Task statement => Go to the line holding "- by eapply Hdrain." in the entries below and write out exactly every line down to and including the line holding "assert (H1 : ch_step HEWorker s = Some (s1, [OEmit".

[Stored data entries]

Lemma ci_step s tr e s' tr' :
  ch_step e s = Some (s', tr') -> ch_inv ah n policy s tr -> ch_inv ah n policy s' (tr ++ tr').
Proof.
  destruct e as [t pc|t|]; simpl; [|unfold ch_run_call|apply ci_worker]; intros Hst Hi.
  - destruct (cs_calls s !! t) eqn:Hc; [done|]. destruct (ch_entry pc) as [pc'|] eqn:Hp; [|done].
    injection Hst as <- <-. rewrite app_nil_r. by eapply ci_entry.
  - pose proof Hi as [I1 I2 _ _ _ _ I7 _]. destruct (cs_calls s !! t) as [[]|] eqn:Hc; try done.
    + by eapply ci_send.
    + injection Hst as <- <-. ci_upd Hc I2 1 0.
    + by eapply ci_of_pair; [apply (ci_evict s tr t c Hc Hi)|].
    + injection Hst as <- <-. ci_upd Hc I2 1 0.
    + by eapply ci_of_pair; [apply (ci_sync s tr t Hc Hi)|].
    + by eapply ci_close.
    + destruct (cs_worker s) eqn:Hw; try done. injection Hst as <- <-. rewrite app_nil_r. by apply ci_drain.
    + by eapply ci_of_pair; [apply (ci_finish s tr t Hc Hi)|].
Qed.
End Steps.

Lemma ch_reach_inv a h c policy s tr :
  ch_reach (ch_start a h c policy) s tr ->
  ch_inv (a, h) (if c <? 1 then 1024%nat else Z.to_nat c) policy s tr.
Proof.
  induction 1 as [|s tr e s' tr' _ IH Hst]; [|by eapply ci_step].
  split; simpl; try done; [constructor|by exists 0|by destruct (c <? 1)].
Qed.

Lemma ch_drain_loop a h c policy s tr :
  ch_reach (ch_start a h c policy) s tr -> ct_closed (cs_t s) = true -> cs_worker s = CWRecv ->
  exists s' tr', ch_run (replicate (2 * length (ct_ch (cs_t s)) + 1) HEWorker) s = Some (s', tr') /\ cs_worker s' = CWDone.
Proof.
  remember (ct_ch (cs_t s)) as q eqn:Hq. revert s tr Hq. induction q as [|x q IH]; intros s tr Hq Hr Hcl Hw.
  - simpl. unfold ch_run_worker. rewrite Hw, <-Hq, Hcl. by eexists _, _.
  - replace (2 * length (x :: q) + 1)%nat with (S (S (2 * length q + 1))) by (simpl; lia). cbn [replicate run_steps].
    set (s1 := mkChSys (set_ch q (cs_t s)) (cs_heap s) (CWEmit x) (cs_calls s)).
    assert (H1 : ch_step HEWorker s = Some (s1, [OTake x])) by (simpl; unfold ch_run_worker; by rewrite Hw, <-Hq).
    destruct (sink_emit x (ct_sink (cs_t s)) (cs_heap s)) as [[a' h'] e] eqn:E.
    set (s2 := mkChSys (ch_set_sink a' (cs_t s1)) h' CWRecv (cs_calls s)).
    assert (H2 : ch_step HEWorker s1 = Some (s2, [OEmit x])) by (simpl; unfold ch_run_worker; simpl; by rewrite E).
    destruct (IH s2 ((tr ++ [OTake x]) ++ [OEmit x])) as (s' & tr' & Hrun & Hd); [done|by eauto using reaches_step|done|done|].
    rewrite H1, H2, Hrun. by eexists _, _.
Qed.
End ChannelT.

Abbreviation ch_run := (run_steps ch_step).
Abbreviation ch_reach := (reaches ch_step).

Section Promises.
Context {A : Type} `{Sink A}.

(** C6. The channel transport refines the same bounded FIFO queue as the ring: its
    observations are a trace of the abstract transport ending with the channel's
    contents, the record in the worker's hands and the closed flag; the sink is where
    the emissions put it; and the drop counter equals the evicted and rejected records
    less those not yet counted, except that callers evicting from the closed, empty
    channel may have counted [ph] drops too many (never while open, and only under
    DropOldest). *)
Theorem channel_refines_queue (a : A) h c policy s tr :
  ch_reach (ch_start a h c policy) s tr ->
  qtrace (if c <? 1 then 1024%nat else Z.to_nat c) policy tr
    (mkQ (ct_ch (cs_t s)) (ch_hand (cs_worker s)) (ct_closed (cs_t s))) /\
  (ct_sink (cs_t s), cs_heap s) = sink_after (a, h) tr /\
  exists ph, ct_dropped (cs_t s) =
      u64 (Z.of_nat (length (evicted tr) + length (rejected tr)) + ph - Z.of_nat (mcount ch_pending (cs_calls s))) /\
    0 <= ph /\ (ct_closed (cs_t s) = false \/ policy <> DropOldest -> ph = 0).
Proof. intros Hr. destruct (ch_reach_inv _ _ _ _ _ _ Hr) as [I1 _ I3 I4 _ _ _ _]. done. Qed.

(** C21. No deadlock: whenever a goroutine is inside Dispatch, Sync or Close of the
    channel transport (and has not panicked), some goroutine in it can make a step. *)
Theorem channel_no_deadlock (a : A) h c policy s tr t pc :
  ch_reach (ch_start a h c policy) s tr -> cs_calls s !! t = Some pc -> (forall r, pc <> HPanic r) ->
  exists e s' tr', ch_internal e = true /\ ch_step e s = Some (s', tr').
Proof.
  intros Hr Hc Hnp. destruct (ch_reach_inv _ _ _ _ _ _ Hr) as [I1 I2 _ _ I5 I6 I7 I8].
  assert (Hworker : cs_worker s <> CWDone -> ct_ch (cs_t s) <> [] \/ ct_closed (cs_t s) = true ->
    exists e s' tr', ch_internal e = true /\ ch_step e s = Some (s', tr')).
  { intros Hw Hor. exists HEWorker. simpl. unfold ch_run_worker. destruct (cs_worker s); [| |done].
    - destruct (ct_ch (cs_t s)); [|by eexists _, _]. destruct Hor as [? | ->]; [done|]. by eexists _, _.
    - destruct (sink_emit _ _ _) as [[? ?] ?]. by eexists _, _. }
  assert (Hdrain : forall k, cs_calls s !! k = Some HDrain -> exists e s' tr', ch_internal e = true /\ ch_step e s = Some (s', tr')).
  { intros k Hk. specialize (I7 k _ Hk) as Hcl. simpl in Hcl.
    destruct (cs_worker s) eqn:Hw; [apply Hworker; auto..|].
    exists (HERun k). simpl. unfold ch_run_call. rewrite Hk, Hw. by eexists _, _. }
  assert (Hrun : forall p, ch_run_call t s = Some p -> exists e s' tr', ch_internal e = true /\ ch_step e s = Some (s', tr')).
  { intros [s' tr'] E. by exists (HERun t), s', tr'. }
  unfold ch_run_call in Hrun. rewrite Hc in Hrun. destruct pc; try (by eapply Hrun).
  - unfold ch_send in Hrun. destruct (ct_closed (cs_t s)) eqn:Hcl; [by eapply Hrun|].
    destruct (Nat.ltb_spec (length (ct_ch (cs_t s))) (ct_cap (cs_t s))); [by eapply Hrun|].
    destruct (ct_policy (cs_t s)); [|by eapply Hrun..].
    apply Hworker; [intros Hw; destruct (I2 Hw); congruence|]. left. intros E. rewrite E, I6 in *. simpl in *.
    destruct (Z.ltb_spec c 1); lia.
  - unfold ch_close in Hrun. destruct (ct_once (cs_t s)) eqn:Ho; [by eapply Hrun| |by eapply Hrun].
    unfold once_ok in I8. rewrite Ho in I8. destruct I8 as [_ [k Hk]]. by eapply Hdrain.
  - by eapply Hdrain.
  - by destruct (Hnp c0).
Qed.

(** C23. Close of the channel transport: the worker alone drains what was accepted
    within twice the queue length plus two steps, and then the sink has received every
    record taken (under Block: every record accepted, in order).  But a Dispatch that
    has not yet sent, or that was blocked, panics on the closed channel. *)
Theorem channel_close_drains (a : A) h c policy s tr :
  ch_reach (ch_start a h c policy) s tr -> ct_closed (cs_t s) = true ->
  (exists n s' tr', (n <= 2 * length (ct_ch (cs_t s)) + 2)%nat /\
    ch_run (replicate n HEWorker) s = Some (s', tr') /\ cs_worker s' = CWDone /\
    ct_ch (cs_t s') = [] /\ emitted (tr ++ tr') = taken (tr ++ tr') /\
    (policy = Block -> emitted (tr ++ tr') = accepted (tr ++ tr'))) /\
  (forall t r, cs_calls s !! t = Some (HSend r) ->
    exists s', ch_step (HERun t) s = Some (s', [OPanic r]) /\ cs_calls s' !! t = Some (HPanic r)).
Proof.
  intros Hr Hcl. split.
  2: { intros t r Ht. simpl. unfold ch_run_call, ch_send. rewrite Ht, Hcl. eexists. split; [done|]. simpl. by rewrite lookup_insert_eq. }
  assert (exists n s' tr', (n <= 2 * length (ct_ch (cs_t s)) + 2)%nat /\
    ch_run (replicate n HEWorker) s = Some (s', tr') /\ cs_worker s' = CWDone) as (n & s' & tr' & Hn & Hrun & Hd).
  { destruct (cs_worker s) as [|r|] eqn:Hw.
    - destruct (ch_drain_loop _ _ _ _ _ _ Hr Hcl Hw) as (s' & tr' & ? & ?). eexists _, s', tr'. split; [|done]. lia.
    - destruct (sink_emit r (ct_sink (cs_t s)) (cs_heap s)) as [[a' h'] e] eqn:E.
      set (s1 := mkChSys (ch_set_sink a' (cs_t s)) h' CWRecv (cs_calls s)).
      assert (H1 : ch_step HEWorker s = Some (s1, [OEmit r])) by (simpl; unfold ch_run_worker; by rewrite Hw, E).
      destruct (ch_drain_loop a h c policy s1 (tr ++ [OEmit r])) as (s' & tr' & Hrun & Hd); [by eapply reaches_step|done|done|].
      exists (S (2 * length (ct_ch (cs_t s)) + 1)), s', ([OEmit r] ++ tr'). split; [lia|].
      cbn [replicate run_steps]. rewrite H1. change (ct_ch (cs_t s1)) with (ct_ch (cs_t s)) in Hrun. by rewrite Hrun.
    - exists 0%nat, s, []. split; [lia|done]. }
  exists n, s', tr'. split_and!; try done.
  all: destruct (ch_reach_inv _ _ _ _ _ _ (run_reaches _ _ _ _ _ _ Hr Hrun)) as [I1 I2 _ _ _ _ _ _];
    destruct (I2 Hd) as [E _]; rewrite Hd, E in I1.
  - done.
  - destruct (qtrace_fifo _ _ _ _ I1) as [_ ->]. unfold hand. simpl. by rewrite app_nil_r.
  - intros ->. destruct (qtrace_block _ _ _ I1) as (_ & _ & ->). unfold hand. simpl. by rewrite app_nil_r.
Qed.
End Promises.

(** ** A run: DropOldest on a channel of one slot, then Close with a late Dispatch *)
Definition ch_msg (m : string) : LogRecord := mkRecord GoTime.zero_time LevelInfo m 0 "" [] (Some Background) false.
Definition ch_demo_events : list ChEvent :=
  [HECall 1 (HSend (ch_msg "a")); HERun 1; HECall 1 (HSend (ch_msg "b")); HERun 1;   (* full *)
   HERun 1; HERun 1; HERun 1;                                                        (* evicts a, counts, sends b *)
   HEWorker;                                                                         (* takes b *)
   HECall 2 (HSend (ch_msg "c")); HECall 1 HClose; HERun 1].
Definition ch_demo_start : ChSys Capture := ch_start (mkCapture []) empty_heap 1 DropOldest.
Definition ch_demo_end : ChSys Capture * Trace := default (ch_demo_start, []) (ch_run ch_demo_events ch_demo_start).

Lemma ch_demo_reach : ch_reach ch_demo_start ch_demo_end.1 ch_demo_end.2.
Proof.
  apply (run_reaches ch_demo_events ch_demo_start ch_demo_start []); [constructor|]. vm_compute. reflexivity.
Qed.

Solution to the problem =>
  - by eapply Hdrain.
  - by destruct (Hnp c0).
Qed.

(** C23. Close of the channel transport: the worker alone drains what was accepted
    within twice the queue length plus two steps, and then the sink has received every
    record taken (under Block: every record accepted, in order).  But a Dispatch that
    has not yet sent, or that was blocked, panics on the closed channel. *)
Theorem channel_close_drains (a : A) h c policy s tr :
  ch_reach (ch_start a h c policy) s tr -> ct_closed (cs_t s) = true ->
  (exists n s' tr', (n <= 2 * length (ct_ch (cs_t s)) + 2)%nat /\
    ch_run (replicate n HEWorker) s = Some (s', tr') /\ cs_worker s' = CWDone /\
    ct_ch (cs_t s') = [] /\ emitted (tr ++ tr') = taken (tr ++ tr') /\
    (policy = Block -> emitted (tr ++ tr') = accepted (tr ++ tr'))) /\
  (forall t r, cs_calls s !! t = Some (HSend r) ->
    exists s', ch_step (HERun t) s = Some (s', [OPanic r]) /\ cs_calls s' !! t = Some (HPanic r)).
Proof.
  intros Hr Hcl. split.
  2: { intros t r Ht. simpl. unfold ch_run_call, ch_send. rewrite Ht, Hcl. eexists. split; [done|]. simpl. by rewrite lookup_insert_eq. }
  assert (exists n s' tr', (n <= 2 * length (ct_ch (cs_t s)) + 2)%nat /\
    ch_run (replicate n HEWorker) s = Some (s', tr') /\ cs_worker s' = CWDone) as (n & s' & tr' & Hn & Hrun & Hd).
  { destruct (cs_worker s) as [|r|] eqn:Hw.
    - destruct (ch_drain_loop _ _ _ _ _ _ Hr Hcl Hw) as (s' & tr' & ? & ?). eexists _, s', tr'. split; [|done]. lia.
    - destruct (sink_emit r (ct_sink (cs_t s)) (cs_heap s)) as [[a' h'] e] eqn:E.
      set (s1 := mkChSys (ch_set_sink a' (cs_t s)) h' CWRecv (cs_calls s)).
      assert (H1 : ch_step HEWorker s = Some (s1, [OEmit r])) by (simpl; unfold ch_run_worker; by rewrite Hw, E).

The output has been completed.